America declined to save lives.

A century earlier, Irish and Italian immigrants were met with many of the same false narratives we hear about Hispanics today. They’re:
“Criminals.”
”Disease carriers.”
”Job stealers.”
”Culturally incompatible.”
”A threat to ‘real’ Americans.”
Irish Catholics were condemned as papist infiltrators, loyal to Rome instead of our Constitution. Italians were caricatured as violent, uneducated, Mafia-ridden, and unfit for citizenship. Housing and Employment discrimination followed. Lynchings occurred. Laws were written to keep both groups out.
Today, Irish and Italian surnames dominate American politics, law, business, medicine, Entertainment, and culture. Their food is celebrated. Their neighborhoods are historic. Their descendants are considered quintessentially American.
Our fears didn’t disappear. Our memories did.
Fast-forward to today’s southern border.
We hear century-old claims as history repeats itself:
Donald Trump, like Calvin Coolidge and Herbert Hoover before him, has elevated those fears into official administration policy—Family separation, refugee admissions slashed to historic lows, asylum redefined out of existence, children detained as deterrence, cruelty normalized as governance.
Similar script. Different century.
Most of us are only a generation or two removed from the very people they now fear.

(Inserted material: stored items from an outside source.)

(** * Ai-Review: the review client (Home component) and the gateway service

    A shallow embedding of
      - the React component [Home] (submitHandler, handleCopyAll,
        handleCopyCode) and
      - the gateway service [main] of ai.service.js,
    together with the parts of the JavaScript runtime they rely on:
    strings as sequences of UTF-16 code units, [String.prototype.trim],
    [Array.prototype.join] and a backtracking matcher for the regular
    expression literal used by handleCopyCode. *)

From Stdlib Require Import String Ascii.
From Stdlib Require Import NArith Arith Bool Lia List.
Import ListNotations.
Local Open Scope list_scope.

Set Implicit Arguments.

(* ================================================================== *)
(** * JavaScript strings *)
(* ================================================================== *)

Module JS.

(** A JavaScript string is a sequence of UTF-16 code units. *)
Definition code_unit := N.
Definition jsstring := list code_unit.

(** ASCII literals, written as Rocq strings, as code units. *)
Definition js (s : string) : jsstring :=
  map N_of_ascii (list_ascii_of_string s).

Definition bt : code_unit := 96%N.   (* U+0060, the backtick *)
Definition nl : code_unit := 10%N.   (* U+000A, "\n" *)

(** The empty string is the only falsy string. *)
Definition falsy (s : jsstring) : bool :=
  match s with [] => true | _ :: _ => false end.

Our families arrived poor, unwanted, desperate. They were told to go back where they came from. But, over time, they built businesses, unions, churches, synagogues, mosques, and schools. They studied and expanded art, science, medicine, and law. They helped build this country and cement its democracy.
America didn’t just tolerate these people.
America thrived because of its new citizens.
Jewish citizens became scientists, doctors, artists, and entrepreneurs.
Irish citizens became teachers, police officers, and politicians.
Italian citizens became builders, craftsmen, chefs, and innovators.
Labor, from all nationalities and religions, built this country. And this includes Black Americans, whose enslaved labor helped build America without consent or credit.
Latino farmworkers, caregivers, soldiers, small-business owners, and students continue to sustain us today.
The pattern is relentless.
And so is our collective amnesia.
Let’s stop pretending this is some abstract concept, shall we?
If you are an Italian American, your grandparents were once branded criminals and anarchists—lynched, excluded, mocked, and told they were poisoning our nation.
If you are an Irish American, your ancestors were depicted as violent, ignorant drunks—unfit for citizenship, faith suspect by default.
If you are a Jewish American, your people were fleeing extermination—and America said no, over and over again.
If you are a Muslim American, you know what it means to be viewed as a threat simply because you exist.
If you are a Black American, your ancestors didn’t immigrate at all—they were forced to come here, enslaved, segregated, terrorized, and then blamed for the consequences of that history.
And if you are a Latino American, your family crossed borders, only to be told they were invaders in lands their labor built.
So ask yourself this question (Be honest):
How much would you Love and support Donald Trump if these were your people at the border?
If he separated you from your children?
Placed your loved ones in out-of-state detention centers?
Or labeled your relatives “garbage” or “vermin” and accused them of “poisoning the blood” of America?
How would you feel if he called the country of your ancestors a “shithole country?”
Would you excuse family separation as “necessary”?
Would you refer to cruelty as “tough” policy?
Would you dismiss it as the politics of our time?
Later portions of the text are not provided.